El carro fúnebre necesitó toda la tarde para recorrer las vías principales de Babilonia donde desde las terrazas y aceras lloraban al rey. A los babilonios, que han sido gobernados por tantos imperios, les da lo mismo si el muerto es asirio, hitita, medo o macedonio, sus lamentos son igual de exagerados. Es un pueblo de lágrima fácil si se les está mirando y, con la misma facilidad arroja piedras certeras cuando la noche es oscura.

Bagoas tenía ya previsto un programa variado de juegos que se iniciarían a continuación de los sacrificios de los caballos. Los animales se degollarían en una gran zanja que se había excavado a las afueras de la ciudad. Para ello se tuvo que despejar la ribera oeste de Babilonia donde acampaban los soldados persas, a los que Pérdicas licenció de forma urgente porque se negaban a dejar la orilla del Éufrates. El agua para ellos era un bien preciado. Protestaron, pero terminaron por coger el dinero de Pérdicas y con los bolsillos llenos se fueron gustosos y nunca más se les volvió a ver.

Si hubiese sido un verdadero funeral macedonio, a continuación de los sacrificios se habría erigido una pira al anochecer, e incinerado el cuerpo de Alejandro mientras las mujeres de su familia hubiesen llorado frente a su cadáver.

Al oír el relinchar de los caballos degollados y al ver su sangre regar la fértil ribera del Éufrates, Ptolomeo se dijo que aquel era un funeral extraño. No habría pira funeraria, ni esposas, ni hijos. Las lágrimas de un hijo tenían para Ptolomeo más valía que las de todo un imperio.

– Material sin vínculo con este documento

(** Whatever name a client sends, the stored name is one path component: it
    has no separator, is not empty, and is neither the current nor the parent
    directory. *)
Theorem sanitized_component :
  no_sep (sanitizeFilename filename) = true ∧ sanitizeFilename filename ∉ [""; "."; ".."].
Proof.
  destruct sanitized_shape as (b & e & -> & Hne & Hdd & Hb & He & _). split.
  { unfold no_sep in *. by rewrite str_forall_app, Hb, He. }
  destruct b as [|c b]; [done|].
  intros Hin. assert (dots_dashes (String c b +:+ e) = true) as Hd.
  { repeat (apply elem_of_cons in Hin as [->|Hin]; [try done|]). by apply elem_of_nil in Hin. }
  unfold dots_dashes in *. rewrite str_forall_app in Hd. apply andb_true_iff in Hd as [Hd _]. congruence.
Qed.

(** A name without an extension is replaced by a generic one: the base name
    is cut by an empty extension, which cuts everything. *)
Theorem name_without_extension_lost :
  filename ≠ "" → last_component filename ≠ "" → avoids "." (last_component filename) = true →
  sanitizeFilename filename = "file".
Proof.
  intros Hne Hlc Hdot. unfold sanitizeFilename.
  rewrite (bool_decide_eq_false_2 (filename = "")), (bool_decide_eq_false_2 (last_component filename = "")) by done.
  unfold getFileExtension. by rewrite last_dot_none.
Qed.
End sanitize.

(** The extension is not cleaned: control characters in it reach the stored name. *)
Theorem extension_not_sanitized e : avoids "." e = true → no_sep e = true →
  sanitizeFilename ("photo." +:+ e) = "photo." +:+ e.
Proof.
  intros He Hs. assert (last_component ("photo." +:+ e) = "photo." +:+ e) as Hlc.
  { change ("photo." +:+ e) with (String "p" ("hoto." +:+ e)). cbn [last_component].
    assert (str_forall (λ a, negb (is_sep a)) ("hoto." +:+ e) = true) as -> by (rewrite str_forall_app; exact Hs). done. }
  pose proof (last_dot_app "photo" e He : last_dot ("photo." +:+ e) = Some 5%nat) as Hld.
  unfold sanitizeFilename. rewrite Hlc, (bool_decide_eq_false_2 ("photo." +:+ e = "")) by done.
  unfold getFileExtension. rewrite Hld. change (str_drop 5 ("photo." +:+ e)) with ("." +:+ e).
  assert (slice_end (String.length ("." +:+ e)) ("photo." +:+ e) = "photo") as ->; [|done].
  change (str_take (6 + String.length e - S (String.length e)) ("photo." +:+ e) = "photo").
  by replace (6 + String.length e - S (String.length e))%nat with 5%nat by lia.
Qed.

(** ** Properties of accepted files *)

(** A file passes exactly when every field is present, its size is within the
    limits, its type allowed and its extension, if any, not dangerous. *)
Theorem validate_exact minFileSize maxFileSize file :
  validateFileMetadata minFileSize maxFileSize file = Ok tt ↔
  ∃ field name mime n,
    fieldname file = Some field ∧ field ≠ "" ∧ originalname file = Some name ∧ trim name ≠ "" ∧
    mimetype file = Some mime ∧ mime ∈ ALLOWED_MIME_TYPES ∧
    size file = Some n ∧ minFileSize ≤ n ≤ maxFileSize ∧
    toLowerCase (getFileExtension name) ∉ DANGEROUS_EXTENSIONS.
Proof.
  unfold validateFileMetadata, isAllowedMimeType, isDangerousExtension, truthy. split.
  - intros Hok. repeat case_match; simplify_eq/=; bool_prop; repeat case_bool_decide; simplify_eq/=; try done.
    eexists _, _, _, _. split_and!; done || lia.
  - intros (field & name & mime & n & -> & Hf & -> & Hname & -> & Hmime & -> & Hn & Hext).
    assert (name ≠ "") by (intros ->; done). assert (mime ≠ "") by (intros ->; revert Hmime; unfold ALLOWED_MIME_TYPES; not_in_list).
    destruct field; [done|]. destruct name as [|c name]; [done|]. destruct mime as [|d mime]; [done|].
    rewrite (bool_decide_eq_false_2 (trim _ = "")) by done.
    rewrite (proj2 (Z.ltb_ge n minFileSize)), (proj2 (Z.ltb_ge maxFileSize n)) by lia.
    by rewrite bool_decide_eq_true_2, bool_decide_eq_false_2 by done.
Qed.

¿Pero cuántos hijos había dejado Alejandro? Un nonato de una mujer bárbara de las montañas de Bactria. ¿Y qué iba a dejar él?, se preguntó Ptolomeo. Dos varones de una prostituta de lujo. Se juró poner remedio al asunto, lo primero deshacerse de Artakama, luego engendrar hijos de una esposa de raza griega.

Recordó las palabras del nigromante: si desobedecía a Alejandro él también moriría sin descendencia. Por alguna extraña razón el espíritu del malogrado rey macedonio había averiguado el profundo anhelo de Ptolomeo: una numerosa prole. Nunca se lo había confesado a nadie, ni siquiera a Thais. Tal vez aquella voz que le hablaba pudiese ser la del rey, tal vez estaba trastornado por tantos días sin dormir.